Commodities

Refiners Attractive as Margins Decimated

Stock quotes in this article: CVX , SUN , TSO , VLO  

The endless bid in oil has been ruthless to consumers who have to buy gas for their cars -- but it's been equally ruthless to the refiners who make gas for those cars. I'm beginning to believe that it's gone too far and the refining stocks are due for a big recovery here.

The endless bid is what I have been calling the desire of investors to have exposure to commodities, particularly oil. When investors want oil, they think of the crude barrel and not the products that are made from the refining of crude. The price of the crude barrel has been influenced unduly by investment in commodity indices and oil ETFs that track crude oil futures.

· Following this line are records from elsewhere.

Lemma be_bytes_length n v : length (be_bytes n v) = n.
Proof. induction n; cbn; auto. Qed.

Lemma be_bytes_bytes n v : Forall is_byte (be_bytes n v).
Proof.
  induction n; cbn [be_bytes]; constructor; auto.
  rewrite land_255. apply (wrap_range 8). lia.
Qed.

Lemma from_be_bytes n v : from_be (be_bytes n v) = v mod 256 ^ Z.of_nat n.
Proof.
  induction n as [|n IH].
  - cbn. by rewrite Z.mod_1_r.
  - cbn [be_bytes]. rewrite from_be_cons, be_bytes_length, IH, land_255.
    rewrite Z.shiftr_div_pow2, <- pow256, Nat2Z.inj_succ, Z.pow_succ_r by lia.
    pose proof (pow256_pos n).
    rewrite (Z.mul_comm 256), Z.rem_mul_r by lia. lia.
Qed.

Lemma from_be_bytes_id n v :
  u_range (8 * Z.of_nat n) v -> from_be (be_bytes n v) = v.
Proof.
  intros H. rewrite from_be_bytes, pow256. by apply Z.mod_small.
Qed.

Lemma be_bytes_cong n v1 v2 :
  v1 mod 256 ^ Z.of_nat n = v2 mod 256 ^ Z.of_nat n ->
  be_bytes n v1 = be_bytes n v2.
Proof.
  induction n as [|n IH]; [done|].
  rewrite Nat2Z.inj_succ, Z.pow_succ_r, (Z.mul_comm 256) by lia.
  pose proof (pow256_pos n).
  rewrite !Z.rem_mul_r by lia. intros H'. cbn [be_bytes].
  pose proof (Z.mod_pos_bound v1 (256 ^ Z.of_nat n) ltac:(lia)).
  pose proof (Z.mod_pos_bound v2 (256 ^ Z.of_nat n) ltac:(lia)).
  rewrite !land_255, !Z.shiftr_div_pow2, <- !pow256 by lia.
  assert (v1 mod 256 ^ Z.of_nat n = v2 mod 256 ^ Z.of_nat n
          /\ (v1 / 256 ^ Z.of_nat n) mod 256 = (v2 / 256 ^ Z.of_nat n) mod 256)
    as [E1 E2].
  { apply and_comm, (Z.div_mod_unique (256 ^ Z.of_nat n)); lia. }
  f_equal; auto.
Qed.

Lemma be_bytes_from_be l :
  Forall is_byte l -> be_bytes (length l) (from_be l) = l.
Proof.
  induction 1 as [|b l Hb Hl IH]; [done|].
  cbn [length be_bytes]. rewrite from_be_cons.
  pose proof (from_be_bound l Hl) as Hbd. pose proof (pow256_pos (length l)).
  rewrite Z.shiftr_div_pow2, <- pow256 by lia.
  f_equal.
  - rewrite land_255, Z.div_add_l, Z.div_small, Z.add_0_r by lia.
    apply Z.mod_small, Hb.
  - transitivity (be_bytes (length l) (from_be l)); [|exact IH].
    apply be_bytes_cong. rewrite Z.add_comm, Z.mod_add by lia. done.
Qed.

Lemma be_bytes_inj n v1 v2 :
  u_range (8 * Z.of_nat n) v1 -> u_range (8 * Z.of_nat n) v2 ->
  be_bytes n v1 = be_bytes n v2 -> v1 = v2.
Proof.
  intros H1 H2 E%(f_equal from_be). by rewrite !from_be_bytes_id in E.
Qed.

Lemma from_le_bytes_id n v :
  u_range (8 * Z.of_nat n) v -> from_le (le_bytes n v) = v.
Proof. unfold from_le, le_bytes. rewrite rev_involutive. apply from_be_bytes_id. Qed.

Lemma le_bytes_length n v : length (le_bytes n v) = n.
Proof. unfold le_bytes. by rewrite length_rev, be_bytes_length. Qed.

Lemma le_bytes_bytes n v : Forall is_byte (le_bytes n v).
Proof. apply Forall_rev, be_bytes_bytes. Qed.

Lemma le_bytes_from_le n l :
  Forall is_byte l -> length l = n -> le_bytes n (from_le l) = l.
Proof.
  intros Hl <-. unfold le_bytes, from_le. rewrite <- length_rev, be_bytes_from_be.
  - apply rev_involutive.
  - by apply Forall_rev.
Qed.

(** Blocks of [n] elements laid end to end, read back by position. *)
Section Blocks.
Context {A : Type} (n : nat).

Lemma concat_blocks_length (ls : list (list A)) :
  Forall (fun l => length l = n) ls -> length (concat ls) = (n * length ls)%nat.
Proof. induction 1 as [|l ls Hl _ IH]; cbn; [lia|]. rewrite length_app. lia. Qed.

Lemma block_at (ls : list (list A)) i l :
  Forall (fun l => length l = n) ls -> ls !! i = Some l -> take n (drop (i * n) (concat ls)) = l.
Proof.
  intros Hls. revert i. induction Hls as [|x ls Hx _ IH]; intros [|i] E; try done.
  - injection E as ->. cbn [Nat.mul concat drop]. by apply take_app_length'.
  - cbn [concat]. change (S i * n)%nat with (n + i * n)%nat.
    rewrite <- drop_drop, drop_app_length' by done. by apply IH.
Qed.

Lemma blocks_of (l : list A) k :
  length l = (k * n)%nat -> concat (map (fun i => take n (drop (i * n) l)) (seq 0 k)) = l.
Proof.
  revert l. induction k as [|k IH]; intros l Hl; [by destruct l|].
  cbn [seq map concat Nat.mul drop]. rewrite <- seq_shift, map_map.
  rewrite (map_ext _ (fun i => take n (drop (i * n) (drop n l)))).
  - rewrite IH, take_drop; [done|]. rewrite length_drop. lia.
  - intros i. rewrite drop_drop. f_equal.
Qed.
End Blocks.

Lemma from_le_bound l :
  Forall is_byte l -> 0 <= from_le l < 256 ^ Z.of_nat (length l).
Proof.
  intros H. unfold from_le. rewrite <- length_rev. apply from_be_bound.
  by apply Forall_rev.
Qed.

(** ** Bitwise equalities *)

(** [lor] of a multiple of [2^n] and a number below [2^n] is their sum. *)
Lemma lor_add n a b :
  0 <= n -> 0 <= b < 2 ^ n -> Z.lor (Z.shiftl a n) b = a * 2 ^ n + b.
Proof.
  intros Hn Hb. pose proof (Z.add_lor_land (Z.shiftl a n) b) as Hadd.
  assert (Z.land (Z.shiftl a n) b = 0) as H0.
  { apply Z.bits_inj'. intros i Hi. rewrite Z.land_spec, Z.bits_0.
    destruct (decide (i < n)).
    - rewrite Z.shiftl_spec_low by lia. done.
    - rewrite <- (Z.mod_small b (2 ^ n)), Z.mod_pow2_bits_high by lia.
      by rewrite andb_false_r. }
  rewrite Z.shiftl_mul_pow2 in * by lia. lia.
Qed.

Lemma land_low_mask n x : 0 <= n -> Z.land x (Z.shiftl 1 n - 1) = x mod 2 ^ n.
Proof.
  intros Hn. by rewrite <- Z.land_ones by lia.
Qed.

Lemma testbit_above w x i : u_range w x -> 0 <= w <= i -> Z.testbit x i = false.
Proof.
  intros Hx Hi. rewrite <- (Z.mod_small x (2 ^ w)) by apply Hx.
  by apply Z.mod_pow2_bits_high.
Qed.

Lemma u_range_bits w x :
  0 <= w -> 0 <= x -> (forall i, w <= i -> Z.testbit x i = false) -> u_range w x.
Proof.
  intros Hw Hx Hb. split; [done|].
  destruct (decide (x = 0)) as [->|]; [apply Z.pow_pos_nonneg; lia|].
  apply Z.log2_lt_pow2; [lia|]. apply Z.nle_gt. intros Hle.
  specialize (Hb _ Hle). rewrite Z.bit_log2 in Hb by lia. done.
Qed.

Lemma u_range_mono w1 w2 x : 0 <= w1 <= w2 -> u_range w1 x -> u_range w2 x.
Proof.
  intros Hw [Hx1 Hx2]. split; [done|].
  pose proof (Z.pow_le_mono_r 2 w1 w2). lia.
Qed.

Lemma u_range_lxor w x y : 0 <= w -> u_range w x -> u_range w y -> u_range w (Z.lxor x y).
Proof.
  intros Hw Hx Hy. apply u_range_bits; [done|apply Z.lxor_nonneg; split; intros; [apply Hy|apply Hx]|].
  intros i Hi. rewrite Z.lxor_spec, !(testbit_above w) by (done || lia). done.
Qed.

Lemma u_range_lor w x y : 0 <= w -> u_range w x -> u_range w y -> u_range w (Z.lor x y).
Proof.
  intros Hw Hx Hy. apply u_range_bits; [done|apply Z.lor_nonneg; split; apply Hx || apply Hy|].
  intros i Hi. rewrite Z.lor_spec, !(testbit_above w) by (done || lia). done.
Qed.

Lemma u_range_shiftr w x n : 0 <= w -> 0 <= n -> u_range w x -> u_range w (Z.shiftr x n).
Proof.
  intros Hw Hn Hx. apply u_range_bits; [done|apply Z.shiftr_nonneg, Hx|].
  intros i Hi. rewrite Z.shiftr_spec, (testbit_above w) by (done || lia). done.
Qed.

(** ** Exhaustive checks over bytes *)

(** A decidable statement about a byte is settled by evaluating it on all 256. *)
Lemma byte_forall (P : Z -> bool) :
  forallb P (seqZ 0 256) = true -> forall b, is_byte b -> P b = true.
Proof.
  intros H b [Hb1 Hb2]. rewrite forallb_forall in H. apply H.
  apply list_elem_of_In, elem_of_seqZ. change (2 ^ 8) with 256 in *. lia.
Qed.

(** Split an [if] on an integer comparison in the goal. *)
Ltac case_zb :=
  match goal with
  | |- context [Z.leb ?a ?b] => destruct (Z.leb_spec a b)
  | |- context [Z.ltb ?a ?b] => destruct (Z.ltb_spec a b)
  | |- context [Z.gtb ?a ?b] => rewrite (Z.gtb_ltb a b); destruct (Z.ltb_spec b a)
  | |- context [Z.geb ?a ?b] => rewrite (Z.geb_leb a b); destruct (Z.leb_spec b a)
  | |- context [Z.eqb ?a ?b] => destruct (Z.eqb_spec a b)
  end.

(** Flipping the [w] low bits of a [w]-bit number subtracts it from all-ones. *)
Lemma lxor_ones w a : 0 <= w -> u_range w a -> Z.lxor a (2 ^ w - 1) = 2 ^ w - 1 - a.
Proof.
  intros Hw Ha.
  assert (E1 : 2 ^ w - 1 = Z.ones w) by (rewrite Z.ones_equiv; lia).
  rewrite E1, Z.sub_nocarry_ldiff.
  - apply Z.bits_inj'. intros i Hi. rewrite Z.lxor_spec, Z.ldiff_spec.
    destruct (decide (i < w)).
    + rewrite Z.ones_spec_low by lia. by destruct (Z.testbit a i).
    + rewrite Z.ones_spec_high, (testbit_above w) by (done || lia). done.
  - apply Z.bits_inj'. intros i Hi. rewrite Z.ldiff_spec, Z.bits_0.
    destruct (decide (i < w)).
    + rewrite Z.ones_spec_low by lia. by destruct (Z.testbit a i).
    + rewrite (testbit_above w) by (done || lia). done.
Qed.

The products that have real value -- the oil that is burned for fuel and the gasoline that is burned by our cars -- have been overlooked as investments. Hence, those products have been sold relatively cheaply for the last several years, at least compared to crude oil. This may be hard to believe for drivers who paid $5 a gallon for gas last summer and are looking at $3 a gallon for gas this summer.

The relationship between gasoline and the crude barrel it is refined from is called the "crack" spread. In summer months, when gasoline demand is at its highest, the average crack spread from 2004-2007 ranged anywhere from $25 to $45. Last year, with oil topping $147 a barrel, the summer crack rarely broke $15. This year, the August crack is trading just north of $8.